Problem to solve: Keep to one stretch of the data below, the lines from the one with "tables: the timesheets" up to and including the one with "match payload r with", and return that stretch exactly.

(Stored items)
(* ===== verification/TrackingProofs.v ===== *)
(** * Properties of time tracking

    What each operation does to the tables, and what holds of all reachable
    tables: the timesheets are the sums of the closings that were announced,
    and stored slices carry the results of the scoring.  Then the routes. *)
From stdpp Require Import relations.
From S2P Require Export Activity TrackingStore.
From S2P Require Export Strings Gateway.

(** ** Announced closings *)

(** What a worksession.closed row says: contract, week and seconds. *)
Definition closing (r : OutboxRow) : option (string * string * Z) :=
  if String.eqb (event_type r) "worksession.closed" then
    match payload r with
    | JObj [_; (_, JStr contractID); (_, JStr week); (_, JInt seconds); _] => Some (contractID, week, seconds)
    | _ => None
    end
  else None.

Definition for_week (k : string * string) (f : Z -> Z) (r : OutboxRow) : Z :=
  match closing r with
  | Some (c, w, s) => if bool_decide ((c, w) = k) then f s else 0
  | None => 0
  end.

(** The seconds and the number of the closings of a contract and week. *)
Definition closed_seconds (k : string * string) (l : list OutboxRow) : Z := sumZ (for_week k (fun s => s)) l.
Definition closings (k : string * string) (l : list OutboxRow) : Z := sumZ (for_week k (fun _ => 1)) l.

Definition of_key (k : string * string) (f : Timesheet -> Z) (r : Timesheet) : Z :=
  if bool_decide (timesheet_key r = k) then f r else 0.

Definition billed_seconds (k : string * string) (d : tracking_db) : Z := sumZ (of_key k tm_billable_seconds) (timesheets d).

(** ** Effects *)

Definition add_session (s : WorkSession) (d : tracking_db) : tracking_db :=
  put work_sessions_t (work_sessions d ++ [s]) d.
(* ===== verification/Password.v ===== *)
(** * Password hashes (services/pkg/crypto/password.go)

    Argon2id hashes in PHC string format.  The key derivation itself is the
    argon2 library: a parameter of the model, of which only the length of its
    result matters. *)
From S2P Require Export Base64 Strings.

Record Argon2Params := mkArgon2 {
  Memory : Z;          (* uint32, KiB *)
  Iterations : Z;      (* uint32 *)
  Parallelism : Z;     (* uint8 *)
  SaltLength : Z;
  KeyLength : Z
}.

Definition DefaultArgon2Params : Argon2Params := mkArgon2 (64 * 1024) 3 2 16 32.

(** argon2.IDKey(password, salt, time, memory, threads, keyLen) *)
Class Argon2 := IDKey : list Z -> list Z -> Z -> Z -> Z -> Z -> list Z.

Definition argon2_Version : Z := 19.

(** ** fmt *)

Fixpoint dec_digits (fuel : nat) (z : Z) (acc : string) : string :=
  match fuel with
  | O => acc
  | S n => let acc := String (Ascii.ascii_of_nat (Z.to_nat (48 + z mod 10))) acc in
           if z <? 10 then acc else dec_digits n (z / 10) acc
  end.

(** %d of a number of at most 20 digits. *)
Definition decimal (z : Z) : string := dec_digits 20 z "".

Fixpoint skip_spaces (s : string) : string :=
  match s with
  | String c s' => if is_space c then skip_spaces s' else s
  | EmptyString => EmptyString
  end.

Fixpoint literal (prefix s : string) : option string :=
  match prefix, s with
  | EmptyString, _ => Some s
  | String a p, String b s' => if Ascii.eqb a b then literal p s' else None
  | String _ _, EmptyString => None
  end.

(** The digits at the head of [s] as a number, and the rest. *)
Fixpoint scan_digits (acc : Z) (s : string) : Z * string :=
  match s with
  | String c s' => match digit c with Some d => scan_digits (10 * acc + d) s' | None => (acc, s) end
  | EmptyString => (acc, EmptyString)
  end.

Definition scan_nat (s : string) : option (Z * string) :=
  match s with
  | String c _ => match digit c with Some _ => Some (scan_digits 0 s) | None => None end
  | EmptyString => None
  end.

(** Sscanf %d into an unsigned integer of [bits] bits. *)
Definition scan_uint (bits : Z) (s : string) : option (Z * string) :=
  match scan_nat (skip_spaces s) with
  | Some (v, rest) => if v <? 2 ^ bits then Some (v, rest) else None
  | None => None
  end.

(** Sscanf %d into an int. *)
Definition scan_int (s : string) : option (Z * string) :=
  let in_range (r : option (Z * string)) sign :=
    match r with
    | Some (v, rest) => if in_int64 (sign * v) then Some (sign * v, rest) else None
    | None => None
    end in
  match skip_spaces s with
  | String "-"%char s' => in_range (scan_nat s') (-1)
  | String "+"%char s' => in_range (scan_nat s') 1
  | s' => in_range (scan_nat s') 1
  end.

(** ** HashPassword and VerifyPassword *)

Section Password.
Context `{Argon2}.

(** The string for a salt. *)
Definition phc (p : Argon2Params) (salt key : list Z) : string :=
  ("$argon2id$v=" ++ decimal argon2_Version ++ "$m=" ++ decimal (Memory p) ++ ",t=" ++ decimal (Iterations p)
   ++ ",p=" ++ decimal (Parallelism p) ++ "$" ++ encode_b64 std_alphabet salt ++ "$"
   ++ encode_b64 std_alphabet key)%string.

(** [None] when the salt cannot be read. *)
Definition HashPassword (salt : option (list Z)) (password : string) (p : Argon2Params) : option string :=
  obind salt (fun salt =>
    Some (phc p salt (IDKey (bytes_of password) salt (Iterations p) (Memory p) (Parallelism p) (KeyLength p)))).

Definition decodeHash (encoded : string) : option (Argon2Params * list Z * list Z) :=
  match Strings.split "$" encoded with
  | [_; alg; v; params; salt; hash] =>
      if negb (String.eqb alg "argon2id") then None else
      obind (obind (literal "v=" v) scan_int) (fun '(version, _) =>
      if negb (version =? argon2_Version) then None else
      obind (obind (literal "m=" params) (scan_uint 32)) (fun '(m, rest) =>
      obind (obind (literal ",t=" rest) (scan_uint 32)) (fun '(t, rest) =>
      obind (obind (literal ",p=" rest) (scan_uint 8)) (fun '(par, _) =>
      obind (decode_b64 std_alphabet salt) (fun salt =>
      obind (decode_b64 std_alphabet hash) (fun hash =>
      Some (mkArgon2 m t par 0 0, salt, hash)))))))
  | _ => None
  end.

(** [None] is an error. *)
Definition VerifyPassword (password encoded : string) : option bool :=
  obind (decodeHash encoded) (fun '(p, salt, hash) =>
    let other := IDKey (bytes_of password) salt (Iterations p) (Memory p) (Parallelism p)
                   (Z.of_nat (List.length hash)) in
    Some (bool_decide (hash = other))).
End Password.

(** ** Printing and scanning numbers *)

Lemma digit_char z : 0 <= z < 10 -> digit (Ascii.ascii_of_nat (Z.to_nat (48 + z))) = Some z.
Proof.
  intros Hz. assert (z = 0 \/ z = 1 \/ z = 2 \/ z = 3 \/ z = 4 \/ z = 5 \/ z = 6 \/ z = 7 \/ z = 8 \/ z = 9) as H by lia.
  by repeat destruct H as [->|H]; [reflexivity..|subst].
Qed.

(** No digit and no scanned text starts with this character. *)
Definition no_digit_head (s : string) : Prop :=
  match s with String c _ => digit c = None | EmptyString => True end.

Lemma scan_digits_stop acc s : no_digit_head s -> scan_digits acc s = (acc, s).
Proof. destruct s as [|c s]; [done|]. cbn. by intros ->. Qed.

Answer:
    tables: the timesheets are the sums of the closings that were announced,
    and stored slices carry the results of the scoring.  Then the routes. *)
From stdpp Require Import relations.
From S2P Require Export Activity TrackingStore.
From S2P Require Export Strings Gateway.

(** ** Announced closings *)

(** What a worksession.closed row says: contract, week and seconds. *)
Definition closing (r : OutboxRow) : option (string * string * Z) :=
  if String.eqb (event_type r) "worksession.closed" then
    match payload r with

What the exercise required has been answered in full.